Когда преподаватели из российской, молдавской, монгольской, индийской глубинки с воодушевлением рассуждают о релевантности образования, креативности, толерантности, инклюзивности, компетенциях и инновациях, то можно быть уверенными — они так или иначе вовлечены в сеть глобального образования.

— Историческая память остаётся, пожалуй, важнейшей объединяющей нас силой. Вы соавтор книги «Наследники победы и поражения». Главное, что хотелось донести до читателя?
— О Второй мировой и Великой Отечественной войнах так много написано, что может показаться, будто невозможно сказать что-то новое. Но это не так. Нас интересовала живая память о войне,трансформация её образов в учебном контенте, в сознании молодёжи, современная политика мемориализации в Европе и СНГ. Это было упоительное время, так как авторский коллектив горел идеей.

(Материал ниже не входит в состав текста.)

(** C9: when the caller list cannot be fetched, the run logs the error
    and does nothing else: the state, and with it the caller list, is the
    one before the run, and no selection is emitted. *)
Theorem fetchCallersAndScores_error (be : Backend) (st : State)
    (callersError : string) :
  Response.error (fetchCallers be) = Some callersError →
  fetchCallersAndScores be st = (st, [ConsoleError callersError]).
Proof.
  intros Herr. unfold fetchCallersAndScores. rewrite Herr. reflexivity.
Qed.

Lemma fetchCallersAndScores_error_witness :
  fetchCallersAndScores downBackend (exampleState All)
  = (exampleState All, [ConsoleError "unreachable"]).
Proof.
  apply (fetchCallersAndScores_error downBackend (exampleState All)).
  reflexivity.
Defined.

End CallerList.

(** ** More on sorting: fixed points and stability *)

Section ArraySortStable.
Context {A : Type} (compareFn : A → A → Z).

Lemma sort_insert_head (x : A) (l : list A) :
  HdRel (sort_before compareFn) x l → sort_insert compareFn x l = x :: l.
Proof.
  destruct 1 as [|y l Hxy]; cbn [sort_insert]; [reflexivity|].
  rewrite decide_True by exact Hxy. reflexivity.
Qed.

(** A list already in order is left as it is. *)
Lemma array_sort_Sorted (l : list A) :
  Sorted (sort_before compareFn) l → array_sort compareFn l = l.
Proof.
  induction 1 as [|x l Hl IH Hx]; cbn [array_sort]; [reflexivity|].
  rewrite IH. apply sort_insert_head, Hx.
Qed.

(** Elements that compare as equal are never moved past one another. *)
Lemma filter_sort_insert (p : A → bool) (x : A) (l : list A) :
  (∀ a b, p a = true → p b = true → compareFn a b ≤ 0) →
  List.filter p (sort_insert compareFn x l) = List.filter p (x :: l).
Proof.
  intros Hp. induction l as [|y l IH]; cbn [sort_insert]; [reflexivity|].
  destruct (decide (compareFn x y ≤ 0)) as [Hxy|Hxy]; [reflexivity|].
  cbn [List.filter] in IH |- *. rewrite IH.
  destruct (p x) eqn:Hx, (p y) eqn:Hy; try reflexivity.
  exfalso. apply Hxy, Hp; assumption.
Qed.

Lemma filter_array_sort (p : A → bool) (l : list A) :
  (∀ a b, p a = true → p b = true → compareFn a b ≤ 0) →
  List.filter p (array_sort compareFn l) = List.filter p l.
Proof.
  intros Hp. induction l as [|x l IH]; cbn [array_sort]; [reflexivity|].
  rewrite (filter_sort_insert p x _ Hp). cbn [List.filter]. rewrite IH.
  reflexivity.
Qed.

(** A second order that the input respects survives among the elements
    that compare as equal. *)
Hypothesis compare_total : ∀ a b, compareFn a b ≤ 0 ∨ compareFn b a ≤ 0.
Hypothesis compare_trans :
  ∀ a b c, compareFn a b ≤ 0 → compareFn b c ≤ 0 → compareFn a c ≤ 0.

Lemma sort_insert_refined (earlier : relation A) (x : A) (l : list A) :
  StronglySorted (refined compareFn earlier) l → Forall (earlier x) l →
  StronglySorted (refined compareFn earlier) (sort_insert compareFn x l).
Proof.
  induction 1 as [|y l Hl IH Hy]; intros Hx; cbn [sort_insert].
  - repeat constructor.
  - apply Forall_cons in Hx as [Hxy Hx].
    destruct (decide (compareFn x y ≤ 0)) as [Hle|Hgt].
    + constructor; [constructor; assumption|].
      constructor; [split; [exact Hle | intros _; exact Hxy]|].
      rewrite Forall_forall in Hy, Hx |- *. intros z Hz. split.
      * eapply compare_trans; [exact Hle | apply (Hy z Hz)].
      * intros _. apply Hx, Hz.
    + constructor; [apply IH, Hx|].
      rewrite sort_insert_Permutation. constructor; [|exact Hy].
      split; [|intros Hle; contradiction].
      destruct (compare_total x y); [contradiction | assumption].
Qed.

Lemma array_sort_refined (earlier : relation A) (l : list A) :
  StronglySorted earlier l →
  StronglySorted (refined compareFn earlier) (array_sort compareFn l).
Proof.
  induction 1 as [|x l Hl IH Hx]; cbn [array_sort]; [constructor|].
  apply sort_insert_refined; [exact IH|].
  rewrite array_sort_Permutation. exact Hx.
Qed.

End ArraySortStable.

(** ** The caller list: stability, reload and selection *)

Section CallerListMore.
Import PatientList RankingSpec PatientListView.

Lemma compareCallers_total field order a b :
  compareCallers field order a b ≤ 0 ∨ compareCallers field order b a ≤ 0.
Proof. rewrite !compareCallers_inOrder. apply inOrder_total. Qed.

Lemma compareCallers_trans field order a b c :
  compareCallers field order a b ≤ 0 → compareCallers field order b c ≤ 0 →
  compareCallers field order a c ≤ 0.
Proof. rewrite !compareCallers_inOrder. apply inOrder_trans. Qed.

(** X1: sorting is stable: the callers that share a sort key stand in the
    result in the order they had in the input. *)
Theorem sortCallers_stable callers field order (k : Z) :
  List.filter (λ c, bool_decide (sortKey field c = k))
              (sortCallers callers field order)
  = List.filter (λ c, bool_decide (sortKey field c = k)) callers.
Proof.
  apply filter_array_sort. intros a b Ha Hb.
  apply bool_decide_eq_true in Ha, Hb.
  apply compareCallers_inOrder. unfold inOrder. destruct order; lia.
Qed.

(** X2: a caller list that is already in the chosen order is returned as
    it is; in particular sorting a second time changes nothing. *)
Theorem sortCallers_fixpoint callers field order :
  (StronglySorted (inOrder field order) callers →
   sortCallers callers field order = callers)
  ∧ sortCallers (sortCallers callers field order) field order
    = sortCallers callers field order.
Proof.
  assert (Hfix : ∀ l, StronglySorted (inOrder field order) l →
                      sortCallers l field order = l).
  { intros l Hl. apply array_sort_Sorted, StronglySorted_Sorted.
    eapply StronglySorted_weaken; [|exact Hl].
    intros a b. apply compareCallers_inOrder. }
  split; [apply Hfix|]. apply Hfix, sortCallers_StronglySorted.
Qed.

Lemma sortCallers_fixpoint_witness :
  sortCallers [caller2; caller1] urgency desc = [caller2; caller1].
Proof.
  apply (proj1 (sortCallers_fixpoint [caller2; caller1] urgency desc)).
  repeat constructor; vm_compute; discriminate.
Defined.

Lemma fetchCallersAndScores_callers (be : Backend) (st : State) :
  Response.error (fetchCallers be) = None →
  callers (fetchCallersAndScores be st).1
  = sortCallers (withScore be <$> or_else (Response.data (fetchCallers be)) [])
                (sortField st) (sortOrder st).
Proof.
  intros Herr. unfold fetchCallersAndScores. rewrite Herr.
  destruct (truthy_string (selectedId st)) as [sel|];
    [destruct (List.find _ _)|]; reflexivity.
Qed.

Lemma caller_withScore (be : Backend) (rows : list Caller.t) :
  caller <$> (withScore be <$> rows) = rows.
Proof.
  induction rows as [|row rows IH]; [reflexivity|].
  rewrite !fmap_cons, IH. reflexivity.
Qed.

(** X3: a run of the reload never touches the selected id, the sort key,
    the sort order or the filter; when the caller list is fetched, the
    callers of the new list are the fetched rows, each as often as it was
    fetched, and the new list is in the order that the state's sort key
    and sort order announce. *)
Theorem fetchCallersAndScores_frame (be : Backend) (st : State) :
  selectedId (fetchCallersAndScores be st).1 = selectedId st
  ∧ sortField (fetchCallersAndScores be st).1 = sortField st
  ∧ sortOrder (fetchCallersAndScores be st).1 = sortOrder st
  ∧ filterSource (fetchCallersAndScores be st).1 = filterSource st
  ∧ (Response.error (fetchCallers be) = None →
     caller <$> callers (fetchCallersAndScores be st).1
     ≡ₚ or_else (Response.data (fetchCallers be)) []
     ∧ length (callers (fetchCallersAndScores be st).1)
       = length (or_else (Response.data (fetchCallers be)) [])
     ∧ StronglySorted
         (inOrder (sortField (fetchCallersAndScores be st).1)
                  (sortOrder (fetchCallersAndScores be st).1))
         (callers (fetchCallersAndScores be st).1)).
Proof.
  assert (Hframe : selectedId (fetchCallersAndScores be st).1 = selectedId st
    ∧ sortField (fetchCallersAndScores be st).1 = sortField st
    ∧ sortOrder (fetchCallersAndScores be st).1 = sortOrder st
    ∧ filterSource (fetchCallersAndScores be st).1 = filterSource st).
  { unfold fetchCallersAndScores.
    destruct (Response.error (fetchCallers be)); [auto|].
    destruct (truthy_string (selectedId st)) as [sel|];
      [destruct (List.find _ _)|]; auto. }
  destruct Hframe as (H1 & H2 & H3 & H4).
  repeat (split; [assumption|]). intros Herr.
  rewrite H2, H3, (fetchCallersAndScores_callers be st Herr).
  split; [|split].
  - rewrite sortCallers_Permutation, caller_withScore. reflexivity.
  - rewrite sortCallers_Permutation, length_fmap. reflexivity.
  - apply sortCallers_StronglySorted.
Qed.

Lemma fetchCallersAndScores_frame_witness :
  StronglySorted (inOrder urgency desc)
    (callers (fetchCallersAndScores flakyBackend (exampleState All)).1).
Proof.
  apply (proj2 (proj2 (proj2 (proj2
           (fetchCallersAndScores_frame flakyBackend (exampleState All)))))).
  reflexivity.
Defined.

Lemma truthy_string_inv (x : option string) (sel : string) :
  truthy_string x = Some sel ↔ x = Some sel ∧ sel ≠ EmptyString.
Proof.
  destruct x as [[|a r]|]; cbn [truthy_string]; split;
    try discriminate; try (intros [H _]; discriminate).
  - intros [H Hne]. congruence.
  - intros H. injection H as <-. split; [reflexivity | discriminate].
  - intros [H _]. exact H.
Qed.

Lemma effects_selected (be : Backend) (st : State) (sel : string) :
  Response.error (fetchCallers be) = None →
  truthy_string (selectedId st) = Some sel →
  (fetchCallersAndScores be st).2
  = match List.find (λ c, bool_decide (phone_number c = sel))
                    (callers (fetchCallersAndScores be st).1) with
    | Some c => [OnSelect c]
    | None => []
    end.
Proof.
  intros Herr Hsel. unfold fetchCallersAndScores. rewrite Herr, Hsel.
  destruct (List.find _ _) eqn:Hfind; cbn [fst snd callers];
    rewrite Hfind; reflexivity.
Qed.

Lemma effects_unselected (be : Backend) (st : State) :
  Response.error (fetchCallers be) = None →
  truthy_string (selectedId st) = None →
  (fetchCallersAndScores be st).2 = [].
Proof.
  intros Herr Hsel. unfold fetchCallersAndScores. rewrite Herr, Hsel.
  reflexivity.
Qed.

Нами были прочитаны и проанализированы сотни учебников и сочинений школьников из России, Украины, Белоруссии, Чехии, Болгарии. Теперь всё чаще тема Второй мировой используется в политической риторике и выступает чётким маркером в политико-идеологическом размежевании. То,  как и по каким принципам переписывается история, как проходят в мире празднования Дня Победы, корреспондирует с содержанием и качеством международных отношений. Линия разлома — в попытке «украсть» у нас Победу. И в этом смысле мы как на войне: велика страна, а отступать некуда, позади Россия.

Книга — и мой гражданский долг, как бы пафосно ни звучали эти слова. С раннего детства я видела в семейном альбоме фотографии, на которых мой дядя Иван Фёдорович снят в Берлине 1945 года. Никаких подробностей не знаю. Сам он никогда не рассказывал, а я не спрашивала. Военные воспоминания не были приняты в семье. Теперь и расспросить некого. Прочувствовала это сравнительно недавно. Тронул Бессмертный полк…

— «Рождённая в СССР». Чего больше окажется в словах, произнесённых вами: гордости, сожаления, ностальгии, отстранённости… Это будет скорее эмоциональный ответ? Что помогает сохранять идентичность?
— Не знаю почему, но как-то не задумывалась. Ни гордости, ни ностальгии, ни сожаления, ни отстранённости. Я воспитывалась и взрослела в таком окружении, где не было места диссидентству, внутренней эмиграции, антисоветскости. Всё в русле, что называется, советского мейнстрима. По-моему, родители старались держаться подальше от передовых позиций, не активничали, но и не избегали общепринятых ритуалов. Определённо скажу: они много и честно работали. Каждый на своём месте.

В бытность этнографических штудий в Институте этнографии Академии наук в экспедициях мы задавали вопрос людям: когда они впервые задумались о своей национальности? Кстати, тогда же этот вопрос я задала и себе. Согласно ответам, в советское время национальная идентичность чаще проявляла себя в армии, в трудовых и деловых отношениях. Мои многочисленные деловые поездки за границу, ближнюю и дальнюю, усилили чувство родины, другими глазами заставили увидеть Россию.

— Тридцать лет как с карты мира исчез СССР. Вместе с ним общность «советский народ», принцип «от каждо- го по возможностям, каждому по труду» и много чего… «Всякое царство, разделившееся само в себе, опустеет: и всякий город или дом, разделившийся сам в себе, не устоит» (Мф. 12:25). Тамара Семёновна, если очень ёмко: Россия — она своя в чём?
— Нигде кроме России не чувствую себя дома, хотя часто бываю в красивых странах, где комфортно, сытно и уютно. Знаю, что нигде, кроме России, не найду полного применения своим силам и способностям.

Я родилась в семье военного лётчика и детство провела в военных городках на Крайнем Севере и в казахстанских степях. Не раз нам приходилось в течение буквально нескольких дней собираться и переезжать на новое место службы отца в другой конец страны.

Друг и однополчанин папы, для меня дядя Боря, погиб во время военных учений. Его вдова, тётя Валя, до сих пор — образец настоящей жены офицера, понимающей, что такое долг перед Родиной. Примером самоотречения, конечно, всегда оставалась мама. Её служба состояла в том, чтобы прежде всего быть хорошей женой. Так что понятие— служить Родине — в самых разных измерениях для меня не пустой звук.